FIG. 3.

Immunogenicity of recombinant FaeG from transgenic tobacco. (A) Mice were immunized intraperitoneally on days 0, 14, 28, and 42 with either purified K88ad fimbriae or crude extracts from transgenic tobacco leaves. Arrows indicate the inoculating schedule. (B) Anti-FaeG antibodies detected by immunoblot analysis. ETEC K88ad fimbriae and purified recombinant FaeG from E. coli BL₂₁(DE₃+K88) were loaded in a well for sodium dodecyl sulfate-15% polyacrylamide gel electrophoresis and transferred to nitrocellulose membrane.
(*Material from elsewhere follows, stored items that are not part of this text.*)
(** ** parse_callchain_record *)

(** [s[n:]] and [s[:n]] for [0 <= n] *)
Definition str_from (n : nat) (s : string) : string :=
  String.substring n (String.length s - n) s.

Definition str_upto (n : nat) (s : string) : string :=
  String.substring 0 n s.

(** The local variables of [parse_callchain_record] that its [while] loop
    updates. *)
Record ParseState := mkParseState {
  ps_pid : option Z;
  ps_tid : option Z;
  ips : list Z;
  sps : list Z;
  function_names : list string;
  filenames : list string;
  vaddr_in_files : list Z;
  in_callchain : bool
}.

Definition ParseState_init : ParseState :=
  mkParseState None None [] [] [] [] [] false.

(** The body of the [while] loop for the line [l] at index [i]. *)
Definition parse_line `{PyLib} (chain_type : string) (i : nat) (l : string)
    (st : ParseState) : result ParseState :=
  let line := strip l in
  let items := split line in
  match items with
  | [] => Ok st
  | item0 :: _ =>
    if String.eqb item0 "pid" && (length items =? 2)%nat then
      let* v := of_option ValueError (py_int 10 (items !!! 1%nat)) in
      Ok (mkParseState (Some v) (ps_tid st) (ips st) (sps st)
            (function_names st) (filenames st) (vaddr_in_files st)
            (in_callchain st))
    else if String.eqb item0 "tid" && (length items =? 2)%nat then
      let* v := of_option ValueError (py_int 10 (items !!! 1%nat)) in
      Ok (mkParseState (ps_pid st) (Some v) (ips st) (sps st)
            (function_names st) (filenames st) (vaddr_in_files st)
            (in_callchain st))
    else if String.eqb item0 "chain_type" && (length items =? 2)%nat then
      if negb (String.eqb (items !!! 1%nat) chain_type) then log_fatal i
      else Ok st
    else if String.eqb item0 "ip" then
      match re_search_ip line with
      | Some (g1, g2) =>
        let* a := of_option ValueError (py_int 16 g1) in
        let* b := of_option ValueError (py_int 16 g2) in
        Ok (mkParseState (ps_pid st) (ps_tid st) (ips st ++ [a])
              (sps st ++ [b]) (function_names st) (filenames st)
              (vaddr_in_files st) (in_callchain st))
      | None => Ok st
      end
    else if String.eqb item0 "callchain:" then
      Ok (mkParseState (ps_pid st) (ps_tid st) (ips st) (sps st)
            (function_names st) (filenames st) (vaddr_in_files st) true)
    else if in_callchain st then
      let break_pos :=
        if re_search_deleted line
        then rfind_before "(" line (rfind "(" line)
        else rfind "(" line in
      if 0 <? break_pos then
        match re_match_frame (str_from (Z.to_nat (break_pos + 1)) line) with
        | Some (g1, g2) =>
          let* v := of_option ValueError (py_int 16 g2) in
          Ok (mkParseState (ps_pid st) (ps_tid st) (ips st) (sps st)
                (function_names st ++ [strip (str_upto (Z.to_nat break_pos) line)])
                (filenames st ++ [g1]) (vaddr_in_files st ++ [v])
                (in_callchain st))
        | None => Ok st
        end
      else Ok st
    else Ok st
  end.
After the reaction mixtures were incubated with the sera of mice immunized with purified fimbriae, transgenic tobacco leaf extracts, or nontransgenic tobacco leaf extracts and then washed three more times, the reactions were developed by the addition of the substrate nitroblue tetrazolium-5-bromo-4-chloro-3-indolylphosphate. Lanes 1 and 2, serum from a mouse immunized with purified fimbriae as a positive control; lanes 3 and 4, serum from a mouse immunized with transgenic tobacco extracts; lanes 5 and 6, serum from a mouse immunized with nontransgenic tobacco extracts as a negative control. Lanes 1, 3, and 5, 0.5 μg of purified K88ad fimbriae; lanes 2, 4, and 6, 0.5 μg of purified recombinant FaeG from E. coli BL₂₁(DE₃+K88).